“Hurricane Melissa a ‘real-time case study’ of colonialism’s legacies”, writes Natricia Duncan for the Guardian. The subheading is “Destruction in Jamaica shows why climate justice cannot be separated from reparatory justice, campaigners say”.
The article starts with a sympathetic couple of paragraphs about the history of Gurney’s Mount Baptist Church, a church whose roof was ripped off by the hurricane.
The names of past members are still etched into its walls and the “freedom stone”, built into its structure to commemorate the end of slavery on 1 August 1838, is still there.
As church and faith groups play a significant role in Jamaica’s recovery, the loss of the building and parts of the adjacent school are a huge blow to the community, Rev O’Neil Bowen told the Guardian.
I find that sad, and I hope that community gets help after the hurricane. Though I have a low opinion of the long-term efficacy of taxpayer-funded foreign aid, and think it is actively harmful when it encourages a dependency economy, if we must have it, let the money be spent on helping victims of natural disasters like this one. I think a lot of people feel the same way.
But may God preserve Rev. Bowen from some of the people who want to help him.

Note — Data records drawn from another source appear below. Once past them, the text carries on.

(** [list(queryset.values_list('organization_we_vote_id', flat=True).distinct())] *)
Definition team_organization_we_vote_ids (st : Store)
  (p : OrganizationTeamMember.t -> bool) : result (list (option string)) :=
  db_run st
    (distinct (map OrganizationTeamMember.organization_we_vote_id
                   (filter p (team_member_rows st)))).

(** [list(queryset.values_list('campaignx_we_vote_id', flat=True).distinct())] *)
Definition owner_campaignx_we_vote_ids (st : Store)
  (p : CampaignXOwner.t -> bool) : result (list (option string)) :=
  db_run st
    (distinct (map CampaignXOwner.campaignx_we_vote_id
                   (filter p (owner_rows st)))).

Definition is_voter_campaignx_owner (st : Store)
  (campaignx_we_vote_id voter_we_vote_id : string) : result bool :=
  let continue_checking := true in
  let voter_is_campaignx_owner := false in
  '(continue_checking, voter_is_campaignx_owner) <-
    try_except_model_class
      (n <- qs_count st
              (qs_filter
                 (fun o =>
                    col_iexact (CampaignXOwner.campaignx_we_vote_id o)
                               campaignx_we_vote_id
                    && col_iexact (CampaignXOwner.voter_we_vote_id o)
                                  voter_we_vote_id)
                 (objects_all (owner_rows st))) ;;
       Ok (continue_checking, positive_value_exists (PInt n)))
      (fun e => Ok (false, voter_is_campaignx_owner)) ;;
  if continue_checking && negb voter_is_campaignx_owner then
    (* Which teams does this voter belong to, with campaignX rights? *)
    teams_voter_is_on_organization_we_vote_id_list <-
      try_except_model_class
        (team_organization_we_vote_ids st
           (fun m =>
              col_iexact (OrganizationTeamMember.voter_we_vote_id m)
                         voter_we_vote_id
              && has_any_campaignx_right m))
        (fun e => Ok []) ;;
    (* Now see if this campaignX is owned by any of the teams this voter
       belongs to *)
    if (0 <? List.length teams_voter_is_on_organization_we_vote_id_list)%nat then
      try_except_model_class
        (n <- qs_count st
                (qs_filter
                   (fun o =>
                      col_iexact (CampaignXOwner.campaignx_we_vote_id o)
                                 campaignx_we_vote_id
                      && col_in (CampaignXOwner.organization_we_vote_id o)
                                teams_voter_is_on_organization_we_vote_id_list)
                   (objects_all (owner_rows st))) ;;
         Ok (positive_value_exists (PInt n)))
        (fun e => Ok voter_is_campaignx_owner)
    else Ok voter_is_campaignx_owner
  else Ok voter_is_campaignx_owner.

At the ongoing UN Cop30 climate change conference in Brazil, campaigners say that devastated regions such as Hanover as well as others across Jamaica, Cuba and Haiti, are stark examples of how African descendants are disproportionately affected by centuries of environmental degradation.
Speaking from Cop30, Jamaican economist Mariama Williams said historical injustices must be confronted and addressed.
“The research shows that wherever Afro descendants are located, they are most vulnerable to climate and environmental impact and have been suffering from historical environmental injustice and climate injustice,” she said. “Climate justice cannot be separated from reparatory justice. The same systems that enriched the north created today’s vulnerabilities.”
The Global Afrodescendant Climate Justice Collaborative, where Williams is a senior adviser, is among hundreds of human rights groups and environmentalists that urged Cop30 to put reparations on the agenda.
In their open letter they argue that “global warming began with the Industrial Revolutions that were made possible by the resources provided by imperialism, colonialism and enslavement, [and] that colonialism and enslavement skewed the global economy in favour of the material and financial interests in the global north”.
You know what will happen? The people from governmental, inter-governmental and so-called Third Sector aid organisations that victims of natural disasters in the Caribbean deal with most often talk like Mariama Williams and her white counterparts. They, the victims, will pick up the idea from the Climate Justice people that this is the way to get help:
“We’re not begging these countries. This is a debt that is owed. And I think this needs to be made clear. And this is why there is very deep connection between calls for climate reparations and reparations for slavery, because they’re both connected through these longer histories, these colonial legacies,” he [Arley Gill, a member of the Caribbean Community (Caricom) Reparations Commission] said.
In 2020, two thirds of Britons supported cutting the foreign aid budget. I doubt the British people have warmed to it since then. But if giving taxpayer-funded aid to poor countries is unpopular now, wait till you see how unpopular it will be if it is packaged as punishing ordinary British people for a small fraction of their distant ancestors having owned slaves. I predict that even private donations will become more scarce the more often reparations are mentioned. Oh, and they’ll never get the reparations.